Kini saatnya pembagian hasil belajar siswa.kebetulan, aku dan kak nasha berbeda
kelas dan sekolah. Kalau aku masih kelas satu SMA,sedangkan ia sudah dikelas
dua SMA.semua terjadi karena aku pernah tak naik kelas sewatu di sekolah dasar.
Kalau kak Nasha sengaja ayah sekolahkan terfavorit di Jakarta. Sedangkan, aku
bersekolah di SMA SWASTA biasa. Karna nilaiku tak sehebat kak Rasya dan kak
Nasha.
“Yah…ambilin Raport nasha ya??” pintaku.
“ayah sudah janji akan ngambilin raport nasha,
kalian kan beda sekolah”
“bunda…ambilin raport nisha ya”
“bunda, sudah janji sama nasha ngambilin
raportnya, dia kan sedah kelas tiga jadi harus diwakilin”
“ah, sudahlah nisha, kamu memang saudara yang
kejam, hanya menyumbangkan satu ginjal saja tidak mau. Untunglah ada seorang
yang baik hati yang mau menyumbangkannya pada nasha “ucap ayah”.
“Oh gitu ya ??” Balasku dengan kecewa.
Aku hanya bisa nangis sendirian di kamar.
Tidak ada seorang pun yang mau mengambil raportku. Jalan terahir adalah bi
mimin.
“Gimana bi hasilnya?” tanyaku dengan
penasaran.
“non nisha juara satu” ucap bibik dengan
semangat.
“hah ??.. beneran bi???” sahutku tak kalah
semangat, ternyata usahaku tak kalah sia-sia . akhirnya aku bisa menyamai
dengan usaha kak nasha.
Setibanya di rumah, semua orang yang sedang
berketawa ria melmenjaihat hasil belajar kak rasya dan kak nasha menjadi
terdiam di saat kedatanganku dengan bi mimin.
“gimana hasilnya sha? Pasti jelek-jelek ucap
kak rasha menyindirku.
“gak kok, aku juara satu” ucap dengan
semangat.
“oh juara satu di sekolahmu, pasti juara
terakhir di kelas nasha” ledek ayah.
Aku kecewa bener-bener kecewa karena semua
prestasiku yang ku raih tak pernah di hargai sama sekali. Dengan kecewa aku
lari menuju kamarku, kuratapi semua ke tidak adilan ini. Aku tidak keluar 2
hari pun tidak ada yang peduli, terkecuali bibi mimin yang hampir tiap jam membujukku untuk keluar kamar. Maghku kambuh
dan rasanya sangatlah perih dari biasanya.

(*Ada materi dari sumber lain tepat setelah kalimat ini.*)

(** * scripts/update_fallback_data.py

    A shallow embedding of the electricity-price updater: the ENTSO-E
    fetcher, the fallback generator, the JSON writer and [main].

    Conventions of the embedding.
    - A Python [float] is an exact rational ([Q]); [round(x, 2)] rounds
      the exact value to hundredths, ties to even.
    - A [datetime] is the proleptic Gregorian day number of its date
      ([toordinal()]) with its time-of-day fields and its UTC offset; a
      [timedelta] is its count of microseconds.
    - ISO-8601 text ([isoformat()]) is kept as the value it spells out.
    - The clock, the Mersenne Twister, the network, standard output and
      the disk make up an explicit [world] threaded through a state and
      exception monad. *)

From Stdlib Require Import String ZArith QArith Qround List Bool Lia Lqa.
Import ListNotations.
Open Scope Z_scope.

(* ------------------------------------------------------------------ *)
(** ** Exceptions and results *)

(** The exception classes the calls of the script can raise; every one
    of them derives from Python's [Exception]. *)
Inductive exn : Type :=
| OverflowError
| ValueError
| ZeroDivisionError
| StopIteration
| RequestException (reason : string)
| PermissionError
| FileExistsError
| FileNotFoundError
| NotADirectoryError
| IsADirectoryError.

Inductive result (A : Type) : Type :=
| Return (a : A)
| Raise (e : exn).
Arguments Return {A} a.
Arguments Raise {A} e.

(* ------------------------------------------------------------------ *)
(** ** Floats *)

(** Round to the nearest integer, ties to even. *)
Definition round_half_even (x : Q) : Z :=
  let f := Qfloor x in
  let r := (x - inject_Z f)%Q in
  match (r ?= 1 # 2)%Q with
  | Lt => f
  | Gt => f + 1
  | Eq => if Z.even f then f else f + 1
  end.

Fixpoint pow10 (ndigits : nat) : positive :=
  match ndigits with
  | O => 1
  | S n => 10 * pow10 n
  end%positive.

(** [round(x, ndigits)] for [ndigits >= 0]. *)
Definition py_round (x : Q) (ndigits : nat) : Q :=
  Qmake (round_half_even (x * inject_Z (Zpos (pow10 ndigits)))) (pow10 ndigits).

Definition Qlt_bool (x y : Q) : bool := negb (Qle_bool y x).

(** [sum(xs)]. *)
Definition py_sum (xs : list Q) : Q := fold_left Qplus xs 0%Q.

(** [x / n] for a float [x] and an [int] [n]. *)
Definition py_div (x : Q) (n : Z) : result Q :=
  if n =? 0 then Raise ZeroDivisionError else Return (x / inject_Z n)%Q.

(** [len(xs)]. *)
Definition len {A : Type} (xs : list A) : Z := Z.of_nat (List.length xs).

(* ------------------------------------------------------------------ *)
(** ** Built-ins over iterables *)

Section Builtins.
Context {A K : Type}.
Variable key : A -> K.
Variable lt : K -> K -> bool.

(** [min(xs, key=key)]: the running best is replaced only by an item
    whose key is strictly smaller, so the first minimal item wins. *)
Definition py_min_key (xs : list A) : result A :=
  match xs with
  | [] => Raise ValueError
  | x :: rest =>
      Return (fold_left (fun best y => if lt (key y) (key best) then y else best)
                        rest x)
  end.

(** [max(xs, key=key)]: replaced only by a strictly greater key. *)
Definition py_max_key (xs : list A) : result A :=
  match xs with
  | [] => Raise ValueError
  | x :: rest =>
      Return (fold_left (fun best y => if lt (key best) (key y) then y else best)
                        rest x)
  end.
End Builtins.

Definition py_min (xs : list Q) : result Q := py_min_key (fun x => x) Qlt_bool xs.
Definition py_max (xs : list Q) : result Q := py_max_key (fun x => x) Qlt_bool xs.

(** [next(item for item in xs if cond(item))]. *)
Definition py_next {A : Type} (cond : A -> bool) (xs : list A) : result A :=
  match find cond xs with
  | Some x => Return x
  | None => Raise StopIteration
  end.

(** [range(lo, hi)]. *)
Definition range (lo hi : Z) : list Z :=
  map (fun k => lo + Z.of_nat k) (seq 0 (Z.to_nat (hi - lo))).

(* ------------------------------------------------------------------ *)
(** ** datetime *)

Definition timedelta : Type := Z.

Definition us_per_second : Z := 1000000.
Definition us_per_hour : Z := 3600 * us_per_second.
Definition us_per_day : Z := 24 * us_per_hour.

Definition timedelta_hours (h : Z) : timedelta := h * us_per_hour.
Definition timedelta_days (d : Z) : timedelta := d * us_per_day.

(** [date.max.toordinal()], the day number of 9999-12-31. *)
Definition MAXORDINAL : Z := 3652059.

Record datetime : Type := mkdatetime {
  ordinal : Z;
  hour : Z;
  minute : Z;
  second : Z;
  microsecond : Z;
  utcoffset : Z   (* seconds east of UTC *)
}.

(** The class invariant of a [datetime] object. *)
Definition valid_datetime (d : datetime) : Prop :=
  1 <= ordinal d <= MAXORDINAL /\ 0 <= hour d < 24 /\ 0 <= minute d < 60 /\
  0 <= second d < 60 /\ 0 <= microsecond d < us_per_second.

(** The naive wall-clock reading as one [timedelta], as CPython builds it
    before any arithmetic:
    [timedelta(self.toordinal(), hours=, minutes=, seconds=, microseconds=)]. *)
Definition wall (d : datetime) : timedelta :=
  ordinal d * us_per_day + hour d * us_per_hour + minute d * (60 * us_per_second)
  + second d * us_per_second + microsecond d.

“tuhan… kuatkan aku !!” Pintaku.
Di hari ketiga aksi diamku di kamar, tiba-tiba
rumahku ter dengar suara yang sangat aku kenal. Ternyata, hari ini keluarga om
Rifki dari Belanda tiba di Jakarta,
untuk berlibur bersama kami.
“ Om Rifki, tante titi?? Aku rindu kalian“ ucapku
ter tunduk lesu di kamar.
Aku keluar kamar untuk menemui mereka, namun
ternyata mereka sudah berubahdan tidak peduli denganku lagi. Semuanya
benar-benar berubah, semuanya telah membenci dan menjauhiku. Aku sendirian
dirumah, sedangkan yang lain sedang makan malam di hotel. Dan aku? Tinggal
disini.
Akhirnya, hari yang telah lama kunantikan tiba
juga. Hari ini, pertandingan karateku akan berlangsung. Namun sayang, semua
orang yang kusayang tak ada yang mau hadir disini. Semua memilih hadir di lomba
kak nasha. Olimpiade sains, walau sedikit kecewa akan ku buktikan bahwa aku
adalah nasha yang hebat. Keinginanku terwujud, aku menang dan meraih juara satu
dipertandingan karate naasional yang diadakan di Jakarta.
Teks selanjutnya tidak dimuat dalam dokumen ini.